[Start of Attachment]

Definition _record self spec event (event_id status triggered_at : string)
    (outcome : mapping) (completed_at : option string) : prog (istate W) mapping :=
  let r := make_record self spec event event_id status triggered_at outcome completed_at in
  modify (push_record r) ;; mret r.

Definition _matches (occurrences : dict string Z) spec event : bool :=
  let t := trigger spec in
  if negb (bool_decide (event_phase event = trigger_phase t)) then false
  else match mode t with
       | LIFECYCLE_EVENT => bool_decide (Some (event_kind event) = DisturbanceTypes.event t)
       | TOOL_CALL_SEQUENCE =>
           bool_decide (event_kind event = "tool_call") &&
           bool_decide (event_tool event = tool t) &&
           bool_decide (Some (default 0 (dget (default "None" (tool t)) occurrences))
                        = occurrence t)
       | TIME_OFFSET =>
           bool_decide (event_kind event = "timer") &&
           match elapsed_seconds event with
           | None => false
           | Some s => fle (match offset_seconds t with
                            | Some o => if truthy (VFloat o) then o else FFin 0
                            | None => FFin 0
                            end) s
           end
       end.

Definition mutating_active (l : list (ActiveExecution W)) : nat :=
  count (λ item, cleanup_required item && is_mutating (backend (x_spec (request item)))) l.

Definition authorization_request self spec (l : list (ActiveExecution W))
    : DisturbanceAuthorizationRequest := {|
  req_run_id := run_id self;
  req_level_id := level_id self;
  req_disturbance_id := disturbance_id spec;
  req_disturbance_type := type_value (spec_type spec);
  req_backend := backend spec;
  req_target := target self;
  req_parameters := parameters spec;
  req_labels := [("benchmark.run_id", run_id self); ("benchmark.level_id", level_id self)];
  active_mutating_disturbances := Z.of_nat (mutating_active l) |}.

Definition _execute self spec event : prog (istate W) (list mapping) :=
  seed0 ← lift (derive_replay_seed [trial_id self; disturbance_id spec]);
  let event_id := "dst-evt-" +:+ hex16 seed0 in
  let triggered_at := utc_iso (occurred_at event) in
  seed ← lift (match replay_seed spec with
               | Some s => Ok s
               | None => derive_replay_seed [run_id self; level_id self; disturbance_id spec]
               end);
  let request := {| x_run_id := run_id self; x_level_id := level_id self; x_spec := spec;
                    x_target := target self; x_seed := seed; triggered_by := event |} in
  active ← gets _active;
  authorization ← lift (safety_gate self (authorization_request self spec active));
  if negb (allowed authorization) then
    now ← utc_now;
    r ← _record self spec event event_id "rejected" triggered_at
          [("safety_reasons", VList (map VStr (reasons authorization)))] (Some now);
    mret [r]
  else
    started ← _record self spec event event_id "triggered" triggered_at
                [("replay_seed", VInt seed)] None;
    match dget (backend spec) (adapters self) with
    | None =>
        now ← utc_now;
        failed ← _record self spec event event_id "failed" triggered_at
          [("error", VStr ("no adapter registered for backend " +:+ backend spec))] (Some now);
        mret [started; failed]
    | Some ad =>
        executed ← catch (r ← on_world (execute ad request); mret (inl r)) (λ exc, mret (inr exc));
        match executed with
        | inr exc =>
            now ← utc_now;
            failed ← _record self spec event event_id "failed" triggered_at
                       [("error", VStr (exn_msg exc))] (Some now);
            mret [started; failed]
        | inl r =>
            modify (set_active (λ l, l ++ [{| request := request; adapter := ad;
                      cleanup_state := res_cleanup_state r;
                      cleanup_required := res_cleanup_required r; event_id := event_id |}])) ;;
            now ← utc_now;
            completed ← _record self spec event event_id "completed" triggered_at
                          (outcome r) (Some now);
            mret [started; completed]
        end
    end.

[End of Attachment]

_What the task requires_: Taking the material above, extract exactly and only the lines from the line with "level_id self; disturbance_id spec]" to the line with "started ← _record", inclusive of both.

_Answer space_:
               | None => derive_replay_seed [run_id self; level_id self; disturbance_id spec]
               end);
  let request := {| x_run_id := run_id self; x_level_id := level_id self; x_spec := spec;
                    x_target := target self; x_seed := seed; triggered_by := event |} in
  active ← gets _active;
  authorization ← lift (safety_gate self (authorization_request self spec active));
  if negb (allowed authorization) then
    now ← utc_now;
    r ← _record self spec event event_id "rejected" triggered_at
          [("safety_reasons", VList (map VStr (reasons authorization)))] (Some now);
    mret [r]
  else
    started ← _record self spec event event_id "triggered" triggered_at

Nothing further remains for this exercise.